I expected at least a chuckle but got absolutely nothing. Instead, Xavier just watched me solemnly as I laid back into the ultrasound chair, my legs covered by the disposable drapes.
“You’re more beautiful than I’ve ever seen you,” he said. “And before you ask, I’m not saying it because I expect anything. It’s just the truth. You’re absolutely stunning.”
We stared at each other for a long minute, blue eyes meeting my green with such intensity I thought fireworks really might burst right there in the room. It was so different than sexual tension. So much more than the intensity that had passed between us when we first met, or even the longing of last spring, when we’d met again.
This tension was deeper but somehow swam right under the surface of every interaction. Transparent and yet completely unreadable.
What was happening?
I cleared my throat, and Xavier looked away.
“So, have you found anything else?” he asked, obviously looking for a change of subject. “About my mum, that is? In the journals. I saw you’ve gone through a few more.”
I smiled. I knew he was interested. “I have, yeah. But nothing more about her yet.
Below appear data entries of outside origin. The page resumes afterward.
(** C3. [done] on a fileWrapper has no clamp: completed in the second it
    was made in, the wrapper keeps a zero elapsed time and is not done,
    where a spinner completed in the same way holds one second. *)
Theorem fileWrapper_done_without_clamp :
  exists fw w1 fw' w2 s w3 s' w4,
    wrapFile quick_env (Some 3%nat) world0 = Ok (inl fw, w1) /\
    fileWrapper_done quick_env fw w1 = Ok (fw', w2) /\
    w_elapsed fw' = 0 /\
    newSpinner quick_env world0 = Ok (s, w3) /\
    spinner_done quick_env s w3 = Ok (s', w4) /\
    s_elapsed s' = Second.
Proof. do 8 eexists. repeat (split; [lazy; reflexivity |]). lazy; reflexivity. Qed.

(** C6. A position read that fails in the second the wrapper was made in
    answers 100% with a zero elapsed time and leaves the wrapper not done.
    When the reads go on failing, the next query reads the position again
    and answers with another elapsed time; when the next read succeeds,
    the next query shows 50%. *)
Theorem fileWrapper_failure_in_first_second :
  (exists fw w1 fw1 st1 w2 fw2 st2 w3,
     wrapFile broken_env (Some 3%nat) world0 = Ok (inl fw, w1) /\
     fileWrapper_readStatus broken_env fw w1 = Ok (fw1, st1, w2) /\
     st1 = Sprintf fmt_done [ArgDuration 0; ArgFloat f100] /\
     w_elapsed fw1 = 0 /\
     fileWrapper_readStatus broken_env fw1 w2 = Ok (fw2, st2, w3) /\
     trace w3 = (trace w2 ++ [EvSeek (Some 3%nat); EvNow])%list /\
     st2 = terminal Second) /\
  (exists fw w1 fw1 st1 w2 fw2 st2 w3,
     wrapFile flaky_env (Some 3%nat) world0 = Ok (inl fw, w1) /\
     fileWrapper_readStatus flaky_env fw w1 = Ok (fw1, st1, w2) /\
     st1 = Sprintf fmt_done [ArgDuration 0; ArgFloat f100] /\
     w_elapsed fw1 = 0 /\
     fileWrapper_readStatus flaky_env fw1 w2 = Ok (fw2, st2, w3) /\
     trace w3 = (trace w2 ++ [EvSeek (Some 3%nat); EvNow])%list /\
     percent st2 = Some (float64_of_int 50) /\
     is_terminal st2 = false).
Proof.
  split; do 8 eexists; repeat (split; [lazy; reflexivity |]); lazy; reflexivity.
Qed.

(** C8. Over an empty file the size is 0, a hundredth of it is 0, and at
    position 0 = size the percentage is 0 / 0: not a number, where a file
    of 1000 bytes at position 1000 shows 100. *)
Theorem offset_percent_of_empty_file :
  exists fw w1 st w2 fw' w1' st' w2',
    wrapFile empty_env (Some 3%nat) world0 = Ok (inl fw, w1) /\
    fileWrapper_readStatus empty_env fw w1 = Ok (fw, st, w2) /\
    percent st = Some S754_nan /\
    wrapFile whole_env (Some 3%nat) world0 = Ok (inl fw', w1') /\
    fileWrapper_readStatus whole_env fw' w1' = Ok (fw', st', w2') /\
    percent st' = Some f100.
Proof. do 8 eexists. repeat (split; [lazy; reflexivity |]). lazy; reflexivity. Qed.

(** ** The registry: Remove *)

Lemma length_Z_app {A} (l1 l2 : list A) :
  length_Z (l1 ++ l2) = length_Z l1 + length_Z l2.
Proof. unfold length_Z. rewrite length_app. lia. Qed.

Lemma length_Z_nonneg {A} (l : list A) : 0 <= length_Z l.
Proof. unfold length_Z. lia. Qed.

(** The loop passes over entries of another name. *)
Lemma Remove_loop_skip name rs skip : forall i rest,
  Forall (fun r => Name r <> name) skip ->
  Remove_loop name rs i (skip ++ rest) =
  Remove_loop name rs (i + length_Z skip) rest.
Proof.
  induction skip as [| x skip IH]; intros i rest Hskip; simpl.
  - now rewrite Z.add_0_r.
  - inversion Hskip as [| ? ? Hx Hrest]; subst.
    destruct (String.eqb_spec (Name x) name) as [E | _]; [contradiction |].
    rewrite IH by assumption. f_equal. unfold length_Z. simpl List.length. lia.
Qed.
I don’t think Henry was really that interested in the new assistant cook. At least, probably not until she got involved with your dad.”
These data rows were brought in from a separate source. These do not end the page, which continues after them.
(** the groups of the grouping decided in turn, the direct files left out *)
Lemma decide_seasons_inv (dl out : Path) (gs : list (string * list Path))
    (flags0 flags1 : gset string) (w0 w1 : World) :
  fold_each gs flags0 (decide_season dl out) w0 = Val flags1 w1 ->
  NoDup (all_videos gs) ->
  (forall p, (forall k vids, (k, vids) ∈ gs -> k <> "" -> p ∉ vids) ->
             table w1 !! p = table w0 !! p) /\
  (forall sk, sk ∈ flags1 <->
     sk ∈ flags0 \/
     (sk <> "" /\ exists vids vid, (sk, vids) ∈ gs /\ vid ∈ vids /\ relocated_original w1 vid)).
Proof.
  revert flags0 w0. induction gs as [|[k vids] gs IH]; intros flags0 w0 Hrun Hnd.
  - injection Hrun as <- <-. split; [reflexivity|].
    intros sk. split; [auto|].
    intros [H|(_ & vids & vid & Hin & _)]; [exact H | inversion Hin].
  - apply fold_each_cons_inv in Hrun as (fa & wa & Hone & Hrest).
    unfold all_videos in Hnd. simpl in Hnd. fold (all_videos gs) in Hnd.
    apply NoDup_app in Hnd as (Hndv & Hdisj & Hndg).
    destruct (IH _ _ Hrest Hndg) as [Hframe Hflags].
    simpl in Hone. destruct (String.eqb k "") eqn:Ek.
    + apply String.eqb_eq in Ek. subst k. injection Hone as <- <-.
      split.
      * intros p Hp. apply Hframe. intros k vids' Hin. apply Hp. right. exact Hin.
      * intros sk. rewrite Hflags. split.
        -- intros [H|(Hne & vids' & vid & Hin & Hv)]; [left; exact H|].
           right. split; [exact Hne|]. exists vids', vid. split; [right; exact Hin | exact Hv].
        -- intros [H|(Hne & vids' & vid & Hin & Hv)]; [left; exact H|].
           apply elem_of_cons in Hin as [[= -> ->]|Hin]; [congruence|].
           right. split; [exact Hne|]. eauto.
    + apply String.eqb_neq in Ek.
      destruct (decide_group_inv _ _ _ _ _ _ _ _ Hone Hndv) as [Hframe_a Hflags_a].
      assert (Hkeep : forall vid, vid ∈ vids -> table w1 !! vid = table wa !! vid).
      { intros vid Hvid. apply Hframe. intros k' vids' Hin _ Hin'.
        apply (Hdisj vid Hvid). apply elem_of_all_videos. eauto. }
      split.
      * intros p Hp. rewrite Hframe.
        -- apply Hframe_a. apply (Hp k vids); [left | exact Ek].
        -- intros k' vids' Hin. apply Hp. right. exact Hin.
      * intros sk. rewrite Hflags, Hflags_a. split.
        -- intros [[H|(-> & vid & Hin & Hv)]|(Hne & vids' & vid & Hin & Hv)].
           ++ left; exact H.
           ++ right. split; [exact Ek|]. exists vids, vid. split; [left|].
              split; [exact Hin|]. unfold relocated_original in *.
              rewrite Hkeep by exact Hin. exact Hv.
           ++ right. split; [exact Hne|]. exists vids', vid. split; [right; exact Hin | exact Hv].
        -- intros [H|(Hne & vids' & vid & Hin & Hvid & Hv)]; [left; left; exact H|].
           apply elem_of_cons in Hin as [[= -> ->]|Hin].
           ++ left. right. split; [reflexivity|]. exists vid. split; [exact Hvid|].
              unfold relocated_original in *. rewrite <- Hkeep by exact Hvid. exact Hv.
           ++ right. split; [exact Hne|]. eauto.
Qed.

(** every video of the grouping has gone through the engine: a season is
    flagged exactly when one of its videos ended as a relocated original *)
Lemma decide_all_inv (dl out : Path) (mapping : list (string * list Path))
    (flags : gset string) (w w1 : World) :
  decide_all mapping dl out w = Val flags w1 ->
  NoDup (mapping.*1) ->
  NoDup (all_videos mapping) ->
  forall sk, sk ∈ flags <->
    exists vids vid, (sk, vids) ∈ mapping /\ vid ∈ vids /\ relocated_original w1 vid.
Proof.
  intros Hrun Hkeys Hnd sk. unfold decide_all in Hrun.
  apply bind_inv in Hrun as (fa & wa & Hdirect & Hseasons).
  destruct (decide_seasons_inv _ _ _ _ _ _ _ Hseasons Hnd) as [Hframe Hflags].
  rewrite Hflags.
  assert (Hother : forall vids0 vid, ("", vids0) ∈ mapping -> vid ∈ vids0 ->
                     forall k vids, (k, vids) ∈ mapping -> k <> "" -> vid ∉ vids).
  { intros vids0 vid Hin0 Hvid k vids Hin Hk Hvid'.
    clear -Hin0 Hvid Hin Hk Hvid' Hnd.
    unfold all_videos in Hnd. induction mapping as [|[k' v'] m IH]; [inversion Hin|].
    simpl in Hnd. apply NoDup_app in Hnd as (_ & Hdisj & Hndm).
    apply elem_of_cons in Hin0 as [Heq0|Hin0];
      apply elem_of_cons in Hin as [Heq|Hin]; simplify_eq.
    - apply (Hdisj vid Hvid). apply (elem_of_all_videos m). eauto.
    - apply (Hdisj vid Hvid'). apply (elem_of_all_videos m). eauto.
    - apply IH; assumption. }
  destruct (dict_get "" mapping) as [vids0|] eqn:E.
  - pose proof (dict_get_elem_of _ _ _ E) as Hin0.
    assert (Hnd0 : NoDup vids0).
    { clear -Hin0 Hnd. unfold all_videos in Hnd.
      induction mapping as [|[k' v'] m IH]; [inversion Hin0|].
      simpl in Hnd. apply NoDup_app in Hnd as (Hv & _ & Hm).
      apply elem_of_cons in Hin0 as [Heq0|Hin0]; simplify_eq; auto. }
    destruct (decide_group_inv _ _ _ _ _ _ _ _ Hdirect Hnd0) as [_ Hfa].
    assert (Hkeep : forall vid, vid ∈ vids0 -> table w1 !! vid = table wa !! vid).
    { intros vid Hvid. apply Hframe. eapply Hother; eassumption. }
    split.
    + intros [H|(Hne & vids & vid & Hin & Hv)].
      * apply Hfa in H as [H|(-> & vid & Hvid & Hv)]; [set_solver|].
        exists vids0, vid. split; [exact Hin0|]. split; [exact Hvid|].
        unfold relocated_original in *. rewrite Hkeep by exact Hvid. exact Hv.
      * eauto.
    + intros (vids & vid & Hin & Hvid & Hv).
      destruct (decide (sk = "")) as [->|Hne].
      * left. apply Hfa. right. split; [reflexivity|].
        rewrite (dict_get_unique _ _ _ Hkeys Hin) in E. injection E as ->.
        exists vid. split; [exact Hvid|].
        unfold relocated_original in *. rewrite <- Hkeep by exact Hvid. exact Hv.
      * right. split; [exact Hne|]. eauto.
  - injection Hdirect as <- <-. split.
    + intros [H|(Hne & vids & vid & Hin & Hv)]; [set_solver | eauto].
    + intros (vids & vid & Hin & Hvid & Hv).
      destruct (decide (sk = "")) as [->|Hne].
      * rewrite (dict_get_unique _ _ _ Hkeys Hin) in E. discriminate.
      * right. split; [exact Hne|]. eauto.
Qed.

(** *** Paths apart *)

Lemma comparable_false (a b : Path) :
  Fs.comparable a b = false <-> ~ a `prefix_of` b /\ ~ b `prefix_of` a.
Proof.
  unfold Fs.comparable.
  destruct (relative_to a b) eqn:E1; destruct (relative_to b a) eqn:E2;
    rewrite <- ?relative_to_None; split; try discriminate; try (intros [? ?]; congruence).
  auto.
Qed.

Lemma elem_of_ancestors (q p : Path) :
  q ∈ ancestors p <-> exists r, r <> [] /\ p = q ++ r.
Proof.
  revert q. induction p as [|x p IH]; intros q; simpl.
  - split; [intros H; inversion H|].
    intros (r & Hr & H). symmetry in H. apply app_eq_nil in H as [_ ->]. congruence.
  - rewrite elem_of_cons. split.
    + intros [->|H].
      * exists (x :: p). split; [discriminate | reflexivity].
      * apply list_elem_of_In, in_map_iff in H as (q' & <- & H).
        apply list_elem_of_In, IH in H as (r & Hr & ->). exists r. auto.
    + intros (r & Hr & H). destruct q as [|y q]; [left; reflexivity|].
      right. injection H as <- ->.
      apply list_elem_of_In, in_map_iff. exists q. split; [reflexivity|].
      apply list_elem_of_In, IH. eauto.
Qed.

(** a path below the show is neither above nor below a mirrored directory *)
Lemma source_apart (topdir mirror part p : Path) :
  Fs.comparable topdir mirror = false ->
  topdir `prefix_of` p ->
  ~ (mirror ++ part) `prefix_of` p /\ ~ p `prefix_of` (mirror ++ part).
Proof.
  intros [Htm Hmt]%comparable_false Hp. split.
  - intros Hd. assert (Hm : mirror `prefix_of` p).
    { destruct Hd as [k ->]. exists (part ++ k). symmetry. apply app_assoc. }
    destruct (prefix_weak_total _ _ _ Hp Hm); contradiction.
  - intros Hd. assert (Ht : topdir `prefix_of` (mirror ++ part)).
    { etransitivity; eassumption. }
    assert (Hm : mirror `prefix_of` (mirror ++ part)) by (exists part; reflexivity).
    destruct (prefix_weak_total _ _ _ Ht Hm); contradiction.
Qed.

(** *** The entries of a tree *)

Lemma elem_of_subtree (fs : FS) (d r : Path) (n : node) :
  (r, n) ∈ Fs.subtree fs d <-> fs !! (d ++ r) = Some n.
Proof.
  unfold Fs.subtree. rewrite list_elem_of_omap. split.
  - intros ([p n'] & Hin & H). apply elem_of_map_to_list in Hin.
    destruct (relative_to p d) as [r'|] eqn:E; simpl in H; [|discriminate].
    injection H as -> ->. apply relative_to_Some in E. subst p. exact Hin.
  - intros H. exists (d ++ r, n). split; [apply elem_of_map_to_list, H|].
    rewrite relative_to_app. reflexivity.
Qed.

Lemma elem_of_descendants (fs : FS) (d f : Path) :
  f ∈ Fs.descendants fs d <-> exists r, r <> [] /\ f = d ++ r /\ is_Some (fs !! f).
Proof.
  unfold Fs.descendants. rewrite list_elem_of_omap. split.
  - intros ([r n] & Hin & H). apply elem_of_subtree in Hin.
    destruct r as [|x r]; [discriminate|]. injection H as <-.
    exists (x :: r). split; [discriminate|]. split; [reflexivity | eauto].
  - intros (r & Hr & -> & [n Hn]). exists (r, n). split; [apply elem_of_subtree, Hn|].
    destruct r; [congruence | reflexivity].
Qed.

Lemma mkdirs_idem (fs : FS) (d : Path) : Fs.mkdirs (Fs.mkdirs fs d) d = Fs.mkdirs fs d.
Proof.
  apply map_eq. intros q. rewrite !mkdirs_lookup.
  destruct (decide (q ∈ ancestors d ++ [d])); reflexivity.
Qed.

Lemma filter_all {A} (f : A -> bool) (l : list A) :
  forallb f l = true -> List.filter f l = l.
Proof.
  induction l as [|x l IH]; simpl; [reflexivity|].
  intros [Hx Hl]%andb_true_iff. rewrite Hx, IH by exact Hl. reflexivity.
Qed.

Lemma is_dir_true (fs : FS) (p : Path) : Fs.is_dir fs p = true <-> fs !! p = Some Dir.
Proof.
  unfold Fs.is_dir. destruct (fs !! p) as [[|]|]; split; congruence.
Qed.

(** *** The entries a copy reaches, and where they land *)

Lemma elem_of_walk (fs : FS) (src r : Path) (n : node) :
  (r, n) ∈ Fs.walk fs src <-> fs !! (src ++ r) = Some n /\ Fs.visited fs src r = true.
Proof.
  unfold Fs.walk.
  rewrite list_elem_of_In, filter_In, <- list_elem_of_In, elem_of_subtree. reflexivity.
Qed.

Lemma visited_parent (fs : FS) (src r : Path) (y : string) :
  Fs.visited fs src (r ++ [y]) = true -> fs !! (src ++ r) = Some Dir.
Proof.
  unfold Fs.visited. rewrite forallb_forall. intros H.
  apply is_dir_true, H, list_elem_of_In, elem_of_ancestors.
  exists [y]. split; [discriminate | reflexivity].
Qed.

Lemma visited_ext (fs1 fs2 : FS) (src r : Path) :
  (forall q, fs1 !! (src ++ q) = fs2 !! (src ++ q)) ->
  Fs.visited fs1 src r = Fs.visited fs2 src r.
Proof.
  intros H. unfold Fs.visited.
  induction (ancestors r) as [|q l IH]; simpl; [reflexivity|].
  rewrite IH. unfold Fs.is_dir. rewrite H. reflexivity.
Qed.

Lemma landing_cases (fs : FS) (dst r : Path) (n : node) :
  Fs.landing fs dst r n = dst ++ r \/
  exists data, n = File data /\ fs !! (dst ++ r) = Some Dir /\
               Fs.landing fs dst r n = dst ++ r ++ [name r].
Proof.
  destruct n as [data|]; [|left; reflexivity]. simpl.
  destruct (Fs.is_dir fs (dst ++ r)) eqn:E; [|left; reflexivity].
  right. exists data. apply is_dir_true in E. auto.
Qed.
He gave a grim smile. “I suppose I just wonder how it happened. In some ways, I could see the match. Mum wasn’t the warmest of creatures, and Rupert, well, he was basically an ice block. I’ve wondered if they sort of spoke the same language, you know?”
I nodded. It would explain a lot.
“Why do you think you are the way you are, then?” I asked.
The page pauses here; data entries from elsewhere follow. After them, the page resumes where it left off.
(** * Tutorial notebooks and CI configuration of gammapy

    The repository's own code is two Jupyter notebooks
    ([tutorials/analysis_2.ipynb], [tutorials/sed_fitting.ipynb]) and the
    travis-ci build matrix.  The notebooks are Python scripts whose every
    step acts on objects of the library; they are embedded here as

    - the syntax tree of their code cells ([Py], [Notebooks]),
    - static analyses of that tree ([Static]),
    - an interpreter of the tree over an arbitrary library ([Sem]), which
      logs every request the script makes to the Python runtime,
    - state-passing models of the cells that compute on data
      ([SedFitting], [Save]),
    - the build matrix as records ([Travis]). *)

From Stdlib Require Import ZArith SpecFloat.
From stdpp Require Import gmap strings list.

Open Scope string_scope.
Open Scope list_scope.
Set Warnings "-register-all".

(* ===================================================================== *)
(** ** Syntax of the Python fragment the notebooks are written in *)
(* ===================================================================== *)

Module Py.

Inductive binop := Add | Sub | Mult | Div.

(** Expressions, named after the nodes of Python's [ast] module.  A keyword
    argument [k=e] is the node [Kw k e] inside the argument list of its
    call; an f-string is [FStr] over [Str] chunks and [Fmt e spec] holes; a
    dictionary display [{k1: v1, k2: v2}] is [DictE [k1; v1; k2; v2]]. *)
Inductive expr :=
| Name (x : string)
| Num (literal : string)
| Str (s : string)
| BoolC (b : bool)
| Attr (e : expr) (a : string)
| Call (f : expr) (args : list expr)
| Kw (k : string) (e : expr)
| Sub_ (e : expr) (i : expr)
| BinOp (l : expr) (op : binop) (r : expr)
| Neg (e : expr)
| ListE (es : list expr)
| TupleE (es : list expr)
| DictE (items : list expr)
| FStr (parts : list expr)
| Fmt (e : expr) (spec : string).

(** Statements.  [Try], [Assert], [Raise] and [If] are part of the language
    although no cell of the two notebooks uses them: their absence is a
    fact about the notebooks, not about this type. *)
Inductive stmt :=
| Magic (line : string)
| Import (module : string) (asname : string)
| ImportFrom (module : string) (name : string) (asname : string)
| ExprS (e : expr)
| Assign (target : expr) (e : expr)
| For (x : string) (iter : expr) (body : list stmt)
| If (c : expr) (th : list stmt) (el : list stmt)
| Try (body : list stmt) (handler : list stmt)
| Assert (c : expr)
| Raise (e : expr).

Inductive cell :=
| Markdown
| Code (source : list stmt).

Definition notebook := list cell.

Definition code_of (c : cell) : list stmt :=
  match c with Markdown => [] | Code src => src end.

(** The notebook as one script: its code cells, top to bottom. *)
Definition script (nb : notebook) : list stmt := flat_map code_of nb.

(** [from m import a, b, c] *)
Definition from_import (m : string) (names : list string) : list stmt :=
  map (fun n => ImportFrom m n n) names.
He frowned. “What do you mean?”
“You’re not cold like that.”
He looked genuinely surprised. “You’re the first one to say that.”
I chuckled. “Hot and cold is probably more accurate.”
“Mmm. Yeah.” He snorted. “Jagger once compared me to Jekyll and Hyde. My therapist didn’t think that was very funny, but I did.”
“What did she say?” I asked curiously. It was the first time, other than the other night, that Xavier had even brought up the fact that he was seeking therapy.
“Probably what I always knew, deep down. I struggle with attachment anxiety, apparently. Effects of not having a dad, losing Mum so young, then having every other major person in my life die on me before I’m even thirty-five. She says I ‘yearn for connection but push it away out of fear.’” The last part he stated while gesturing quotation marks with his fingers. “I don’t know about all that. It makes sense, but plenty of people suffer tragedies in their youth and don’t turn into assholes like me. Look at you, for instance.”
“Me?” I repeated.
Xavier shrugged like it was self-evident. “You lost your dad, then your mum, in a different way. And your grandfather too—he raised you, right?”
“He did,” I said. “But it’s not the same as everything that’s happened to you…”
“It’s not far off,” Xavier argued. “My point is that you’ve lost just as much as me, but you don’t chase people off with your temper.”
“I don’t know,” I said slowly. “Maybe I do the same thing in a different way. Maybe I freak out when I sense a threat to my little world. Maybe it’s why I haven’t had any other relationships besides you. Like I’m too quick to write everyone off because in reality, I’m scared of being abandoned again.”
By the time I was finished, my voice had slowed, words trailing off as the realization of what exactly we were both saying settled thickly over the room like a fog. We stared at each other, blinking like owls. Xavier had a crinkle between his brows, and his fingers were gripping his chair so hard his knuckles were turning white.
I cleared my throat. “Anyway. I just see you with Sofia, Elsie, Jagger. Even Frederick, when Georgina wasn’t around. And with Henry, at the end.” A pang of guilt strummed through me that I had missed the real end. That Xavier had been forced to deal with that on his own. Again. “While you’ve got a hard shell, once it’s broken, you’re incredibly dedicated to the people you love.”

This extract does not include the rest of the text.